Activation of the alternative (properdin) pathway of complement by Candida albicans and related species.

Accumulations of neutrophilic granulocytes within the epidermis and beneath the stratum corneum of the skin are a prominent histologic feature of experimental and clinical candidiasis. The mechanism of cell accumulation was studied by standard chemotactic methods. Suspensions of viable or heat-killed Candida sp caused marked chemotaxis of human neutrophils in fresh serum. Culture supernatants of Candida sp were not chemotactic. Chemotaxis was dependent upon fresh serum, and could be abolished by heating the serum to 56 degress C for 30 min, suggesting that interaction of these organisms with a heat-labile serum factor generated a chemoattractant.

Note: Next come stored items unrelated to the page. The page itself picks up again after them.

Section established.
Context `{Env, Mem} (k : hmac_state).

Lemma transmit_routable packet h s :
  get_ip6 packet = Ok h -> routable (s_tunnel s) h = true ->
  teredo_transmit k packet s = transmit_peer k (tstate (s_tunnel s)) (ip6_dst h) packet s.
Proof.
  intros Hh Hr. unfold teredo_transmit. rewrite (bind_step _ _ _ h s) by (unfold lift; by rewrite Hh).
  unfold routable in Hr. apply andb_true_iff in Hr as [[Hm Hu]%andb_true_iff Hr].
  apply negb_true_iff in Hm, Hu. cbv zeta. rewrite Hm.
  rewrite (bind_step _ _ _ (s_tunnel s) s) by done. rewrite Hu.
  destruct (_ =? prefix _); cbn [negb].
  - apply andb_true_iff in Hr as [Hg Hz]. apply negb_true_iff in Hz. by rewrite Hg, Hz.
  - apply andb_true_iff in Hr as [Hc Hs]. by rewrite Hc, Hs.
Qed.

Lemma encap_emits t p key v V data now s :
  Held t p key v V s ->
  emits (teredo_encap p data now) s [Sendmsg (tfd t) (mapped_addr v) (mapped_port v) data]
    (fun _ s' => Free t (upd_peers V key (TouchTransmit now v)) s').
Proof.
  intros Hh. unfold teredo_encap. apply emits_silent, (runs_get _ _ _ _ _ _ _ _ Hh).
  intros s1 H1. apply emits_silent, (runs_put _ _ _ _ _ _ _ _ _ H1). intros s2 H2.
  apply emits_silent, (runs_release _ _ _ _ _ _ _ _ H2). intros s3 H3. apply Freed_Free in H3.
  apply emits_silent, (runs_tunnel_free _ _ _ _ _ H3). intros l.
  destruct (sendv_outputs (tfd t) [data] (mapped_addr v) (mapped_port v) (s_world s3))
    as (r & w' & evs & Es & Ew & ->). cbn in Ew. rewrite app_nil_r in Ew.
  unfold emits. rewrite (bind_step _ _ _ r (mk_sys w' (s_tunnel s3)))
    by (unfold in_world, teredo_send; cbn [tfd set_list]; by rewrite Es).
  eexists _, _. split; [done|]. by split.
Qed.
End established.

(** A packet for a peer that is trusted and was heard of recently leaves
    at once, as exactly one UDP datagram with the packet as its payload,
    towards the mapped address and port of the peer; nothing else is sent, and
    only the transmission time of the peer changes. *)
Theorem transmit_to_trusted_peer `{Env, Mem} (k : hmac_state) (packet : list Z) (h : ip6_hdr)
    (s : sys) (v : teredo_peer)
    (Hinv : tunnel_inv (s_tunnel s)) (Hh : get_ip6 packet = Ok h)
    (Hr : routable (s_tunnel s) h = true)
    (Hv : pm_view (tlist (s_tunnel s)) (ip6_dst h) = Some v) (Htr : trusted v = true)
    (Hval : IsValid v (env_clock (w_k (s_world s))) = true) :
  exists r s', teredo_transmit k packet s = Ok (r, s') /\
    w_out (s_world s') = w_out (s_world s) ++
      [Sendmsg (tfd (s_tunnel s)) (mapped_addr v) (mapped_port v) packet] /\
    same_others (ip6_dst h) (pm_view (tlist (s_tunnel s))) (pm_view (tlist (s_tunnel s'))) /\
    pm_view (tlist (s_tunnel s')) (ip6_dst h) = Some (TouchTransmit (env_clock (w_k (s_world s))) v).
Proof.
  rewrite (transmit_routable k packet h s Hh Hr). unfold transmit_peer.
  set (now := env_clock (w_k (s_world s))) in *.
  set (s1 := mk_sys (mk_world (S (w_k (s_world s))) (w_out (s_world s))) (s_tunnel s)).
  rewrite (bind_step _ _ _ now s1) by done.
  match goal with |- exists r s', ?m s1 = _ /\ _ =>
    assert (emits m s1 [Sendmsg (tfd (s_tunnel s)) (mapped_addr v) (mapped_port v) packet]
      (fun _ s' => Free (s_tunnel s) (upd_peers (pm_view (tlist (s_tunnel s))) (ip6_dst h)
                     (TouchTransmit now v)) s')) as (r & s' & E & Ew & Hf)
  end.
  { apply emits_silent, (runs_lookup _ _ _ _ _ _ _ (inv_Free s1 Hinv)).
    - intros s2 H2 Hn. change (s_tunnel s1) with (s_tunnel s) in Hn. congruence.
    - intros p v' s2 H2 Hv'. change (s_tunnel s1) with (s_tunnel s) in Hv'. rewrite Hv in Hv'. injection Hv' as <-.
      apply emits_silent, (runs_get _ _ _ _ _ _ _ _ H2). intros s3 H3. cbn [negb andb].
      rewrite Htr, Hval. cbn [andb]. by eapply encap_emits.
    - intros p g s2 _ Hn. change (s_tunnel s1) with (s_tunnel s) in Hn. congruence. }
  exists r, s'. split_and!; try done.
  - intros a Ha. rewrite (Free_view _ _ _ a Hf). unfold upd_peers. by rewrite decide_False.
  - rewrite (Free_view _ _ _ _ Hf). apply upd_same.
Qed.

(** The client after the reply of the host. *)
Definition example_established : sys :=
  match calls (H := quiet_env) (H0 := example_mem) example_key (take 5 example_calls)
          (mk_sys w0 example_tunnel) with
  | Ok (_, s) => s
  | Err _ => example_sys
  end.

Lemma example_established_inv : tunnel_inv (s_tunnel example_established).
Proof.
  unfold example_established.
  destruct (@calls_inv quiet_env example_mem example_key (fun _ => eq_refl) (take 5 example_calls)
              (mk_sys w0 example_tunnel)) as (s & -> & Hs); [|exact example_tunnel_inv|done].
  apply list.Forall_take, example_calls_ok.
Qed.

Definition example_host : teredo_peer :=
  default (teredo_peer_init (peer garbage_item))
    (pm_view (tlist (s_tunnel example_established)) (ip6_dst example_out_hdr)).

Lemma transmit_to_trusted_peer_witness :
  exists r s', teredo_transmit (H := quiet_env) (H0 := example_mem) example_key example_out
      example_established = Ok (r, s') /\
    w_out (s_world s') = w_out (s_world example_established) ++
      [Sendmsg (tfd (s_tunnel example_established)) (mapped_addr example_host)
         (mapped_port example_host) example_out] /\
    same_others (ip6_dst example_out_hdr) (pm_view (tlist (s_tunnel example_established)))
      (pm_view (tlist (s_tunnel s'))) /\
    pm_view (tlist (s_tunnel s')) (ip6_dst example_out_hdr) =
      Some (TouchTransmit (env_clock (Env := quiet_env) (w_k (s_world example_established)))
              example_host).
Proof.
  apply (@transmit_to_trusted_peer quiet_env example_mem example_key example_out example_out_hdr
           example_established example_host).
  - exact example_established_inv.
  - vm_compute. reflexivity.
  - vm_compute. reflexivity.
  - vm_compute. reflexivity.
  - vm_compute. reflexivity.
  - vm_compute. reflexivity.
Defined.

(** ** Rate limits *)

(** The errors that may still be sent while the clock shows [now]. *)
Definition icmp_budget (now : Z) (t : teredo_tunnel) : Z :=
  if now =? rl_last t then rl_count t else 10.

Section unreach.
Context `{Env}.

Fixpoint unreach_all (reqs : list (Z * list Z)) : st sys unit :=
  match reqs with
  | [] => mret tt
  | (code, packet) :: reqs => teredo_send_unreach code packet;; unreach_all reqs
  end.

(** The error for a request, as it reaches the IPv6 stack. *)
Definition unreach_event (req : Z * list Z) : event :=
  match BuildICMPv6Error ICMP6_DST_UNREACH req.1 req.2, get_ip6 req.2 with
  | Ok out, Ok h => Icmpv6_cb out (ip6_src h)
  | _, _ => Down_cb
  end.
(** X1. Under the stationary-mean method every entry of the returned
    [coefficients], [offsets] and [stderrs] is the slope, the intercept
    and the standard error of the regression of the pooled pairs of its
    step. *)
Theorem stationarymean_is_pooled
        (data : array_arg F) (minstep maxstep : Z) (bootstrap : bool)
        (log : list diagnostic) (r : CoefficientResult F) :
  correlation_coefficients data minstep maxstep "stationarymean" bootstrap
  = (log, Returned r) ->
  exists cs os es,
    coefficients r = Vec cs /\ offsets r = Vec os /\ stderrs r = Vec es /\
    forall idx step,
      nth_error (steps r) idx = Some step ->
      exists lr,
        pooled_regression (trials_of data) step = Returned lr /\
        nth_error cs idx = Some (slope lr) /\
        nth_error os idx = Some (intercept lr) /\
        nth_error es idx = Some (stderr lr).
Proof.
  intros H.
  apply correlation_coefficients_returned in H.
  destruct H as (ncols & rows & mi & ma & _ & _ & H & Hn).
  rewrite <- Hn.
  destruct (estimate_stationarymean _ _ _ H eq_refl)
    as (cs & os & es & Hrun & Hcs & Hos & Hes & ->).
  simpl. exists cs, os, es.
  repeat (split; [reflexivity|]).
  intros idx step Hidx.
  unfold stationary_steps, enumerate in Hrun.
  apply stationary_steps_entries in Hrun;
    rewrite ?np_zeros_length; try lia.
  destruct Hrun as [_ Hrun]. apply (Hrun idx step Hidx).
Qed.

(** Under the stationary-mean method the matrices of [samples] are,
    for every input, the zeros they were allocated with. *)
Lemma stationarymean_samples_unfilled
      (data : array_arg F) (minstep maxstep : Z) (bootstrap : bool)
      (log : list diagnostic) (r : CoefficientResult F) :
  correlation_coefficients data minstep maxstep "stationarymean" bootstrap
  = (log, Returned r) ->
  exists s,
    samples r = Some s /\
    coefficients s
    = Mat (length (steps r))
          (np_zeros2 (num_trials data) (length (steps r))) /\
    offsets s
    = Mat (length (steps r))
          (np_zeros2 (num_trials data) (length (steps r))) /\
    stderrs s
    = Mat (length (steps r))
          (np_zeros2 (num_trials data) (length (steps r))).
Proof.
  intros H.
  apply correlation_coefficients_returned in H.
  destruct H as (ncols & rows & mi & ma & _ & _ & H & Hn).
  unfold num_trials. rewrite <- Hn.
  destruct (estimate_stationarymean _ _ _ H eq_refl)
    as (cs & os & es & _ & _ & _ & _ & ->).
  simpl. eexists. repeat split; reflexivity.
Qed.

(** X2. With exactly one trial the returned [stderrs] is the row
    [samples.stderrs[0]], the standard errors of the regressions of that
    trial. *)
Theorem single_trial_stderrs_are_fit_errors
        (data : array_arg F) (minstep maxstep : Z) (bootstrap : bool)
        (log : list diagnostic) (r : CoefficientResult F) :
  correlation_coefficients data minstep maxstep "trialseparated" bootstrap
  = (log, Returned r) ->
  num_trials data = 1%nat ->
  exists s E row,
    samples r = Some s /\
    stderrs s = Mat (length (steps r)) E /\
    index0 E = Returned row /\
    stderrs r = Vec row.
Proof.
  intros H Hone.
  apply correlation_coefficients_returned in H.
  destruct H as (ncols & rows & mi & ma & _ & _ & H & Hn).
  unfold num_trials in Hone. rewrite <- Hn in Hone.
  destruct (estimate_trialseparated _ _ _ H eq_refl)
    as (s & errs & _ & _ & _ & Herrs & ->).
  rewrite Hone in Herrs. simpl in Herrs.
  simpl. do 3 eexists. split; [reflexivity|]. split; [reflexivity|].
  split; [exact Herrs|reflexivity].
Qed.

(** X4. Under the trial-separated method entry [(tdx, idx)] of
    [samples.coefficients], [samples.offsets] and [samples.stderrs] is
    the slope, the intercept and the standard error of the regression of
    trial [tdx] at the step [steps[idx]]. *)
Theorem trialseparated_samples_are_trial_regressions
        (data : array_arg F) (minstep maxstep : Z) (bootstrap : bool)
        (log : list diagnostic) (r : CoefficientResult F) :
  correlation_coefficients data minstep maxstep "trialseparated" bootstrap
  = (log, Returned r) ->
  exists s C O E,
    samples r = Some s /\
    coefficients s = Mat (length (steps r)) C /\
    offsets s = Mat (length (steps r)) O /\
    stderrs s = Mat (length (steps r)) E /\
    forall tdx trial idx step,
      nth_error (trials_of data) tdx = Some trial ->
      nth_error (steps r) idx = Some step ->
      exists lr,
        trial_regression trial step = Returned lr /\
        entry C tdx idx = Some (slope lr) /\
        entry O tdx idx = Some (intercept lr) /\
        entry E tdx idx = Some (stderr lr).
Proof.
  intros H.
  apply correlation_coefficients_returned in H.
  destruct H as (ncols & rows & mi & ma & _ & _ & H & Hn).
  rewrite <- Hn.
  destruct (estimate_trialseparated _ _ _ H eq_refl)
    as (s & errs & Hrun & _ & _ & _ & ->).
  simpl. do 4 eexists. repeat (split; [reflexivity|]).
  intros tdx trial idx step Htrial Hstep.
  unfold separate_trials, enumerate in Hrun.
  apply separate_trials_entries with (numtrials := length rows) in Hrun;
    [|apply sep_zeros_shaped|lia].
  destruct Hrun as [_ Hrun].
  destruct (Hrun tdx trial idx step Htrial Hstep) as (lr & Hlr & Hentry).
  exists lr. split; [exact Hlr|].
  unfold sep_entry in Hentry. simpl in Hentry.
  inversion Hentry. auto.
Qed.
(** * The bounded-concurrency [Limiter] of
      extensions/codestory/src/server/applyEdits.ts

    A shallow embedding of the class [Limiter<T>] together with the part of
    the JavaScript run time it talks to (the promises it allocates in
    [queue], the promises returned by the task factories, and the
    [vscode.EventEmitter] held in [_onDrained]), followed by the properties
    of the limiter that its design note states.

    Modelling conventions.
    - The counters [_size] and [runningPromises], which the class only ever
      increments, decrements and compares, are integers of [Z].  The
      maximum degree of parallelism is a number of tasks, an integer too;
      the constructor stores it unchecked, so it may be zero or negative.
    - The run time is single threaded and runs every turn to completion:
      a call of a public method, and the reactions of one settling task
      promise, are each one atomic [step].
    - A task factory is opaque caller code.  Calling it yields a promise
      that is in flight until the environment settles it; factories do not
      call back into the limiter and do not throw synchronously (they are
      [async] functions at the one call site of the repository). *)

From stdpp Require Import base gmap list strings sorting.
From Stdlib Require Import ZArith Lia.

Open Scope Z_scope.

(* ===================================================================== *)
(** ** Data model *)
(* ===================================================================== *)

(** Values a task may resolve with and errors it may reject with are opaque
    to the limiter. *)
Definition Value := nat.
Definition Failure := nat.

(** The settled state of a promise; a promise that is absent from the heap
    of settled promises is still pending. *)
Inductive Outcome :=
| Resolved (v : Value)
| Rejected (err : Failure).

(** [ITask<Promise<T>>]: the caller's factory, known by name only. *)
Definition ITask := nat.

(** Identity of a promise allocated by [new Promise] in [queue]. *)
Definition PromiseId := nat.

Bind Scope nat_scope with Value Failure ITask PromiseId.

(** [ILimitedTaskFactory<T>]: the factory and the two settling functions
    [c] and [e] of the promise that [queue] returned for it.  Both functions
    belong to the same promise, which [future] names. *)
Record ILimitedTaskFactory := mkEntry {
  factory : ITask;
  future : PromiseId
}.

(** [vscode.EventEmitter<void>]: whether it was disposed and how many
    events it delivered. *)
Record EventEmitter := mkEmitter {
  em_disposed : bool;
  em_fired : nat
}.

Definition new_EventEmitter : EventEmitter :=
  {| em_disposed := false; em_fired := 0%nat |}.

(** [EventEmitter.fire]: delivers one event unless disposed. *)
Definition em_fire (em : EventEmitter) : EventEmitter :=
  if em_disposed em then em
  else {| em_disposed := false; em_fired := S (em_fired em) |}.

(** [EventEmitter.dispose] *)
Definition em_dispose (em : EventEmitter) : EventEmitter :=
  {| em_disposed := true; em_fired := em_fired em |}.

(** The fields of [class Limiter<T>]. *)
Record Limiter := mkLimiter {
  _size : Z;
  _isDisposed : bool;
  runningPromises : Z;
  maxDegreeOfParalellism : Z;
  outstandingPromises : list ILimitedTaskFactory;
  _onDrained : EventEmitter
}.

(** The limiter together with the promises around it.
    - [settled]: the promises handed out by [queue] that have been settled,
      with their outcome;
    - [nextPromise]: the next identity [new Promise] hands out;
    - [inflight]: the task promises created by a factory call and not
      settled yet, each named by the [future] it is wired to;
    - [started]: the order in which factories were called (observation
      only, nothing reads it). *)
Record World := mkWorld {
  limiter : Limiter;
  settled : gmap PromiseId Outcome;
  nextPromise : PromiseId;
  inflight : list PromiseId;
  started : list PromiseId
}.

(* ===================================================================== *)
(** ** A state monad with exceptions *)
(* ===================================================================== *)

Inductive Completion (A : Type) :=
| Normal (a : A)
| Throw (msg : string).
Arguments Normal {A} a.
Arguments Throw {A} msg.

Definition M (A : Type) : Type := World → Completion A * World.

#[global] Instance M_ret : MRet M := λ A a w, (Normal a, w).
#[global] Instance M_bind : MBind M := λ A B k m w,
  match m w with
  | (Normal a, w') => k a w'
  | (Throw msg, w') => (Throw msg, w')
  end.

Definition throw {A} (msg : string) : M A := λ w, (Throw msg, w).
Definition get : M World := λ w, (Normal w, w).
Definition modify (f : World → World) : M unit := λ w, (Normal tt, f w).

Definition exec {A} (m : M A) (w : World) : World := snd (m w).
Definition result {A} (m : M A) (w : World) : Completion A := fst (m w).
Inductive defect (kvs : list (string * pyval)) : Prop :=
  | missing_type :
      dict_get "type" kvs = None -> defect kvs
  | unrecognised_type v :
      dict_get "type" kvs = Some v ->
      (forall t, v = PStr t ->
                 str_in t (geom_types ++ ["GeometryCollection"]) = false) ->
      defect kvs
  | missing_coordinates t :
      dict_get "type" kvs = Some (PStr t) ->
      str_in t geom_types = true ->
      dict_get "coordinates" kvs = None ->
      defect kvs
  | missing_geometries :
      dict_get "type" kvs = Some (PStr "GeometryCollection") ->
      dict_get "geometries" kvs = None ->
      defect kvs
  | short_coordinates t coords :
      dict_get "type" kvs = Some (PStr t) ->
      dict_get "coordinates" kvs = Some coords ->
      too_short t coords ->
      defect kvs.

(** *** Unfolding lemmas *)

Lemma with_key_dict_get {A} (k : string) (found : pyval -> A) (missing : A) kvs :
  with_key k found missing kvs
  = match dict_get k kvs with Some v => found v | None => missing end.
Proof.
  induction kvs as [|[k' v] rest IH]; simpl; [reflexivity|].
  destruct (String.eqb k k'); [reflexivity | exact IH].
Qed.

(** The members loop on a list of geometries. *)
Definition members_valid (geometries : pyval) : result bool :=
  match geometries with
  | PList [] => Ok false
  | PList gs => all_valid is_valid_geom gs
  | PStr _ | PDict _ => Ok false
  | _ => Raise TypeError
  end.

Incubation of Candida sp with fresh human serum resulted in the conversion of the third component of complement and properdin factor B, as measured by immunoelectrophoresis. Conversion did not occur in serum chelated with EDTA, or heated to 50 degress C for 30 min (to destroy factor B). Conversion was present in serum chelated with EGTA (to deplete calcium), or genetically deficient in the fourth component of complement. By contrast, the three components of the kinin-forming system (Hageman factor, prekallikrein, high-molecular-weight kininogen) were not activated by Candida sp. We suggest that Candida sp do not release a chemotactic substance but, in the presence of serum, activate the alternative pathway of complement, generating chemotactic factors.[1]